▶ **What is required**:
Nothing but the lines from the start of the records below through the line that has "Definition BUTTON_PRGM : Z := 0x80." should appear, each exactly as given.

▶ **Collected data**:
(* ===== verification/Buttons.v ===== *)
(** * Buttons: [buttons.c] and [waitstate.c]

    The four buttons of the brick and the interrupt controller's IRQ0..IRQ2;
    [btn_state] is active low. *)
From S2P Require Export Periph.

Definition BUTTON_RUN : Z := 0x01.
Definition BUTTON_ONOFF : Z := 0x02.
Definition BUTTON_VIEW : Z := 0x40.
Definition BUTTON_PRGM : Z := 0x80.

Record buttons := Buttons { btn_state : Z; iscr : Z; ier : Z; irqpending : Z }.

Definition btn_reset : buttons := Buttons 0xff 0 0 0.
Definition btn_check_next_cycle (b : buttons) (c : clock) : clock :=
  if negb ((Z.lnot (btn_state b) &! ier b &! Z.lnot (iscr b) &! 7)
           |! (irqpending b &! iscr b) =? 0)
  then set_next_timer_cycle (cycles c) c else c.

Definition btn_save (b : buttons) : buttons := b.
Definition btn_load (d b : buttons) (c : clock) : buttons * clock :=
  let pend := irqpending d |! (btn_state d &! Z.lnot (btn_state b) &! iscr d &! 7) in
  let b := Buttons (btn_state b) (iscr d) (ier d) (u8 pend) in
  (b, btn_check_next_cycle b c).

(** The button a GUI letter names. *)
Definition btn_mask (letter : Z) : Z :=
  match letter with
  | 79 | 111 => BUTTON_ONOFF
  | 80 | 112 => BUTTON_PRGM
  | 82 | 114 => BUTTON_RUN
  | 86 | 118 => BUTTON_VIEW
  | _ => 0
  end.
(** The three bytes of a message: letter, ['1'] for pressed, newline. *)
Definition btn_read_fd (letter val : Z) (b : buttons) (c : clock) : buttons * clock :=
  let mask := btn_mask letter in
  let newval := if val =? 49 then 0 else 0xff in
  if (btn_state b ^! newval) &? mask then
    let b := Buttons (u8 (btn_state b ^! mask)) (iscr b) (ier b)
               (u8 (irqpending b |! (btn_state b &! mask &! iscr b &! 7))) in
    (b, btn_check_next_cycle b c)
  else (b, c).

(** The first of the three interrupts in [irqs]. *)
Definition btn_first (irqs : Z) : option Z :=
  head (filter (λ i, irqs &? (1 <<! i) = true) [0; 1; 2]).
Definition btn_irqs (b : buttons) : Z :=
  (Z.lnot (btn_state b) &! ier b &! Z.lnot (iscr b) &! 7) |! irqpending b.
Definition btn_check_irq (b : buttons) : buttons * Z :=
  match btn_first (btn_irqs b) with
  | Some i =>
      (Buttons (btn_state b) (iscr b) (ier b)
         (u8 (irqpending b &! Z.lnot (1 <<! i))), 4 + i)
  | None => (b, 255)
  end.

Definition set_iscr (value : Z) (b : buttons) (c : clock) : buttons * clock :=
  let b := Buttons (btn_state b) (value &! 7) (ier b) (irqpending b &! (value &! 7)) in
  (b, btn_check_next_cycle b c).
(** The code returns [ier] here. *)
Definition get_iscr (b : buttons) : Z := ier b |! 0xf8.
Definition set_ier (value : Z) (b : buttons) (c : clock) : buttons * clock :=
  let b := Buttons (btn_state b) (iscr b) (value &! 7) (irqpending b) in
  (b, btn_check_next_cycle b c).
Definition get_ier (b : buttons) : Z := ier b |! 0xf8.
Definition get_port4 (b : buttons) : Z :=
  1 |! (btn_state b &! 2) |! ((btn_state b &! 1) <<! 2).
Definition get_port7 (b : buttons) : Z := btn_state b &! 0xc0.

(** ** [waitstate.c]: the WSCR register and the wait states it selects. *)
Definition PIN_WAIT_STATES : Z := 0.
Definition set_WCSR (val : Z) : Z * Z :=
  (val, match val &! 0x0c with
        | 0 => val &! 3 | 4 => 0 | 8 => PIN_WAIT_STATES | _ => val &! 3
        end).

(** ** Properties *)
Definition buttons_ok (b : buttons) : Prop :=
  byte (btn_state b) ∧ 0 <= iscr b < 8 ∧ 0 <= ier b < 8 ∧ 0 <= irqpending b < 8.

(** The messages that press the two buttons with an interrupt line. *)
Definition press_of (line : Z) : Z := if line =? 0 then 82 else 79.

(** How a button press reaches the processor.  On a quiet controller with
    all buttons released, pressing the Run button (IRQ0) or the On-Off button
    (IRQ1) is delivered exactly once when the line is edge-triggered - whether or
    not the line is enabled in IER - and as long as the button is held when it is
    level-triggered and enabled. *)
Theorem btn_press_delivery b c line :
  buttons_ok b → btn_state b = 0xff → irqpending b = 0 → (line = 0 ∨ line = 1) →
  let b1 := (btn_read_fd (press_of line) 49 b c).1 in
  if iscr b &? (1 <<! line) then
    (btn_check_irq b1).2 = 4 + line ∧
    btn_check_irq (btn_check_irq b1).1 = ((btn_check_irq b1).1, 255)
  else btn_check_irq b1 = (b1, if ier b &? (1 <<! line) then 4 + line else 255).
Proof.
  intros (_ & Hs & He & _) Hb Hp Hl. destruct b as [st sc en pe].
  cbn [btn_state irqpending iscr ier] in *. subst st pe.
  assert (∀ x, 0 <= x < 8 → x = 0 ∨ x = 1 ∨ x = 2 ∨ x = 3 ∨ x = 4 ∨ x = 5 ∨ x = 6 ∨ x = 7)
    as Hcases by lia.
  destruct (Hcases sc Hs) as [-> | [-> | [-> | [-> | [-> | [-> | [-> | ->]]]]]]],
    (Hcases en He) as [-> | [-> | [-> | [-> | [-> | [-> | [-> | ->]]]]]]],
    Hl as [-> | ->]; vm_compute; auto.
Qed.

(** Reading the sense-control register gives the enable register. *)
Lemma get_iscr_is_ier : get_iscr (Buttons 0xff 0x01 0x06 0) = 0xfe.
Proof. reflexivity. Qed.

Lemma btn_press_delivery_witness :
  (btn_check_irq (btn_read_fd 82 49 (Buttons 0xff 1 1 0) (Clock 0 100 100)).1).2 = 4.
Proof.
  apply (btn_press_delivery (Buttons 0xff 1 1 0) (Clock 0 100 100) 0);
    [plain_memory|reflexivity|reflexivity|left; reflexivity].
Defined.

▶ **Output of the exercise**:
(* ===== verification/Buttons.v ===== *)
(** * Buttons: [buttons.c] and [waitstate.c]

    The four buttons of the brick and the interrupt controller's IRQ0..IRQ2;
    [btn_state] is active low. *)
From S2P Require Export Periph.

Definition BUTTON_RUN : Z := 0x01.
Definition BUTTON_ONOFF : Z := 0x02.
Definition BUTTON_VIEW : Z := 0x40.
Definition BUTTON_PRGM : Z := 0x80.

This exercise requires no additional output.